[YOUR GOAL]:
Check every line of the entries below for "negb", and copy the lines that have it.

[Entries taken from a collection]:
# # # #
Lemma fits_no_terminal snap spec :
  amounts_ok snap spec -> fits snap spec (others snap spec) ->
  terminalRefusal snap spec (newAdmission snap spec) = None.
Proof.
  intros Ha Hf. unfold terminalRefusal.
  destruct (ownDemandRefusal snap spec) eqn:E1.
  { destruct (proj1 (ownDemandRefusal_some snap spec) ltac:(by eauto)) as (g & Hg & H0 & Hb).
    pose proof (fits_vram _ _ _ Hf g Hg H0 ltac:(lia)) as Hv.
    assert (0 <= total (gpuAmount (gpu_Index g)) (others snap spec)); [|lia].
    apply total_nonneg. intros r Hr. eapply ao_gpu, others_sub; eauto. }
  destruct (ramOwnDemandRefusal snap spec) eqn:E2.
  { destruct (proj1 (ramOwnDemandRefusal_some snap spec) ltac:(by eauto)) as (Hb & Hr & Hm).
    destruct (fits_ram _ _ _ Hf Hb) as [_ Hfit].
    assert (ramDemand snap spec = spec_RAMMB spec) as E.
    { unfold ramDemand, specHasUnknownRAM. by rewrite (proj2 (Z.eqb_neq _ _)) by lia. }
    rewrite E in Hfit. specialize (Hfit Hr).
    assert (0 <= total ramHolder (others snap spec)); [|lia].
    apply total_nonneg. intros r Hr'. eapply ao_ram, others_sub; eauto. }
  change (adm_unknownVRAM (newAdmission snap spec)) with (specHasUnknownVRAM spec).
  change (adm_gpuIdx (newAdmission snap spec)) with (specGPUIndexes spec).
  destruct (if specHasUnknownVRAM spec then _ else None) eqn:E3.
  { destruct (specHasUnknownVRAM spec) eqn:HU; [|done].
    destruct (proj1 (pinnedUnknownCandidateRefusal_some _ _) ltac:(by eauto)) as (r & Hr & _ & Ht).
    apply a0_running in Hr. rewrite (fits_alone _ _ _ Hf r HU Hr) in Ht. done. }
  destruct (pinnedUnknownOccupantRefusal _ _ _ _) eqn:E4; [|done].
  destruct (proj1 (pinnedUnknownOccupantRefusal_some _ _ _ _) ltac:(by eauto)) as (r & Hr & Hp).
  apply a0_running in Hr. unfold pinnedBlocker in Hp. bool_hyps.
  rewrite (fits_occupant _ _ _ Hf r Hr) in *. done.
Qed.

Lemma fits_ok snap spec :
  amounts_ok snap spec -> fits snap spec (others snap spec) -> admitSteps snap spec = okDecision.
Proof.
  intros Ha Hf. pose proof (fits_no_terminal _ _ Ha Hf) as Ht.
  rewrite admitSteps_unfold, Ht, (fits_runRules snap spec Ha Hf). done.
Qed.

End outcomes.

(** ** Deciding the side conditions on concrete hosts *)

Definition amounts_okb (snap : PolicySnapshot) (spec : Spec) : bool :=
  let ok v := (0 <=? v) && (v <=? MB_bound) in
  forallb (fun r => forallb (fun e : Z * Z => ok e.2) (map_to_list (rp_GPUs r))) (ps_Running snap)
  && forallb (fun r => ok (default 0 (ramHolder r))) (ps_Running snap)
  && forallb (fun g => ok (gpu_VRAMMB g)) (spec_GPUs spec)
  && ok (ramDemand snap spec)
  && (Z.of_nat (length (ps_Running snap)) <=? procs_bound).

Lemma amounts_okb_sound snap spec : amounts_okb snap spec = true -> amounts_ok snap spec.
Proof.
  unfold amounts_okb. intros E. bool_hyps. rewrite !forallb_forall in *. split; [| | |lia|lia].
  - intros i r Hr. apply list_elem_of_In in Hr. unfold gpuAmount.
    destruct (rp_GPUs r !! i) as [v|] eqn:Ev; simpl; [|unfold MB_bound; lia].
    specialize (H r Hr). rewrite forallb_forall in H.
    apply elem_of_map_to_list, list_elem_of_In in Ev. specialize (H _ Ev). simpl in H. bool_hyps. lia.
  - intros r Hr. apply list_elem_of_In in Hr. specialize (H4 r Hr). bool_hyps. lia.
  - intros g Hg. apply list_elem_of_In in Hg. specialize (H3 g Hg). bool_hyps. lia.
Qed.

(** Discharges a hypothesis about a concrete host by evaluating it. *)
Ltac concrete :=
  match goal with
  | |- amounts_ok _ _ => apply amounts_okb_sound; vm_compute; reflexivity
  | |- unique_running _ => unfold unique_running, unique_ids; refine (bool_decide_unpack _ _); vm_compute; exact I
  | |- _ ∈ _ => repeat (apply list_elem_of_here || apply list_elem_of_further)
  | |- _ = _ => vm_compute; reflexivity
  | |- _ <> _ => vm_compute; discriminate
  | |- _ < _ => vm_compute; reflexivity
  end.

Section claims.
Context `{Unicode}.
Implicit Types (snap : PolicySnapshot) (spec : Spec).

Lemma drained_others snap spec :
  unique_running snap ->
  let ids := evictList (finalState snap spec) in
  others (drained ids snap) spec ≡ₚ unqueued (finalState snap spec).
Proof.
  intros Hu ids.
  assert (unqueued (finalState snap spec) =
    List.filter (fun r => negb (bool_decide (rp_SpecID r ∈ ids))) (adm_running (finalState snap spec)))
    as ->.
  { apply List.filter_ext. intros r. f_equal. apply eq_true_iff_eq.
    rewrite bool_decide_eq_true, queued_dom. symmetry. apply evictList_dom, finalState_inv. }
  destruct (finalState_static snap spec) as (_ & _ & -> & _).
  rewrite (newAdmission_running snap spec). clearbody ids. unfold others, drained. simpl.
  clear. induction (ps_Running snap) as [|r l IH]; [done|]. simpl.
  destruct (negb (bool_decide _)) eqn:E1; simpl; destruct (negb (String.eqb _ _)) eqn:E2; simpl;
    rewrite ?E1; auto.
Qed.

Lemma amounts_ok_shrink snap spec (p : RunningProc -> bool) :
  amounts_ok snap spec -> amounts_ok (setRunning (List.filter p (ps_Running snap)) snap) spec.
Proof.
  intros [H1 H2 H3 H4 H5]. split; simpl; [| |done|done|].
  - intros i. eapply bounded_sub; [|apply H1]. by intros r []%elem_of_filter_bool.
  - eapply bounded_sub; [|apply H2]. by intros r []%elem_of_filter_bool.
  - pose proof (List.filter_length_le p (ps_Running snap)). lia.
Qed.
# # # #
[ANSWER TO THE PROBLEM]:
    List.filter (fun r => negb (bool_decide (rp_SpecID r ∈ ids))) (adm_running (finalState snap spec)))
  destruct (negb (bool_decide _)) eqn:E1; simpl; destruct (negb (String.eqb _ _)) eqn:E2; simpl;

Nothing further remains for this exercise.